Il avait trouvé cette formule mathématique: détruire la première tête par la seconde et la seconde par la loi qui aurait à châtier le meurtre de la première.

Cartouche et Mandrin étaient en vérité de bien naïfs scélérats à côté de nos calculateurs modernes.

Car ce problème étant proprement résolu, la troisième ligne devenait première et pouvait se laver les mains de l'accident qui fauchait les deux autres.

On dira tout ce qu'on voudra, le patron avait du talent.

Le lecteur peut se souvenir d'une double rencontre que nous fîmes, M. Louaisot et moi, dans le jardin du Palais-Royal: la petite Jeanne Péry d'un côté, conduite par sa mère, et de l'autre la petite Fanchette, plus âgée d'un an, émancipée par l'abandon et la misère, et faisant toute seule son métier de revendeuse de plaisirs.

M. Louaisot n'avait alors que faire de Jeanne ni de Mme Péry, mais il s'était donné le soin d'acheter des plaisirs à Fanchette.

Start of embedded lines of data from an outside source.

Lemma plugboard_set_rotors plugboard e r e' :
  plugboard_set plugboard e = (r, e') -> _rotors e' = _rotors e.
Proof.
  unfold plugboard_set. destruct plugboard as [|p rest].
  - intros [= _ <-]. reflexivity.
  - destruct (_ || _); [intros [= _ <-]; reflexivity|].
    destruct (existsb _ _); [intros [= _ <-]; reflexivity|].
    destruct (plugboard_loop (p :: rest) []). intros [= _ <-]. reflexivity.
Qed.

(** X10.  Every machine the constructor returns, whatever its arguments,
    has consistent rotors: each position is from 0 to 25 and each cached
    mapping is what [remap()] computes from wiring, ring and
    position. *)
Theorem Enigma_init_rotors_consistent rotors reflector ringstellung plugboard
  doublestep grundstellung e :
  Enigma_init rotors reflector ringstellung plugboard doublestep grundstellung
  = Ok e ->
  Forall rotor_inv (_rotors e).
Proof.
  unfold Enigma_init.
  destruct (InternalReflector_init reflector) as [refl|]; [|discriminate].
  cbn [rbind].
  destruct (rotors_value refl rotors) as [rs|] eqn:Ers; [|discriminate].
  cbn [rbind]. cbv zeta. unfold bind.
  destruct (ringstellung_set _ _) as [[[]|] e1] eqn:E1; [|discriminate].
  destruct (grundstellung_set _ e1) as [[[]|] e2] eqn:E2; [|discriminate].
  destruct (plugboard_set plugboard e2) as [[[]|] e3] eqn:E3; [|discriminate].
  intros [= <-].
  rewrite (plugboard_set_rotors _ _ _ _ E3).
  apply grundstellung_set_rotors in E2.
  apply ringstellung_set_rotors in E1. cbn [_rotors] in E1.
  eapply grundstellung_loop_inv; [|exact E2].
  eapply ringstellung_loop_inv; [|exact E1].
  pose proof (rotors_init_inv _ _ (rotors_value_mapM _ _ _ Ers)) as I.
  eapply Forall_impl; [|exact I]. intros r [Hr _]. exact Hr.
Qed.

Lemma Enigma_init_rotors_consistent_witness :
  Enigma_init [Named.BETA; Named.V; Named.VI; Named.VIII] Named.UKWC_THIN
    (py "EPEL") M4_plugboard true (py "NAEM")
  = Ok (snd (grundstellung_set (py "NAEM") M4))
  /\ Forall rotor_inv (_rotors (snd (grundstellung_set (py "NAEM") M4))).
Proof.
  assert (H1 : Enigma_init [Named.BETA; Named.V; Named.VI; Named.VIII]
                 Named.UKWC_THIN (py "EPEL") M4_plugboard true (py "NAEM")
               = Ok (snd (grundstellung_set (py "NAEM") M4)))
    by (vm_compute; reflexivity).
  split; [exact H1|].
  exact (Enigma_init_rotors_consistent _ _ _ _ _ _ _ H1).
Defined.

Et en le voyant causer avec l'enfant, je m'étais dit tout de suite: Ce n'est pas pour le roi de Prusse que le patron gaspille ainsi dix sous et dix minutes!

Cette Fanchette était vraiment une jolie petite fille, résolue et gaie, qui prenait son sort en joyeuse part.

M. Louaisot, depuis ce jour-là, s'arrangea de manière à ne la plus perdre de vue, et même quand elle eut monté—ou descendu—en grade, quand elle fut devenue la maîtresse de cet Albert de Rochecotte dont la devise était «on n'épouse pas Fanchette», M. Louaisot l'accostait encore partout où il la rencontrait pour lui donner ou lui demander des nouvelles du pays.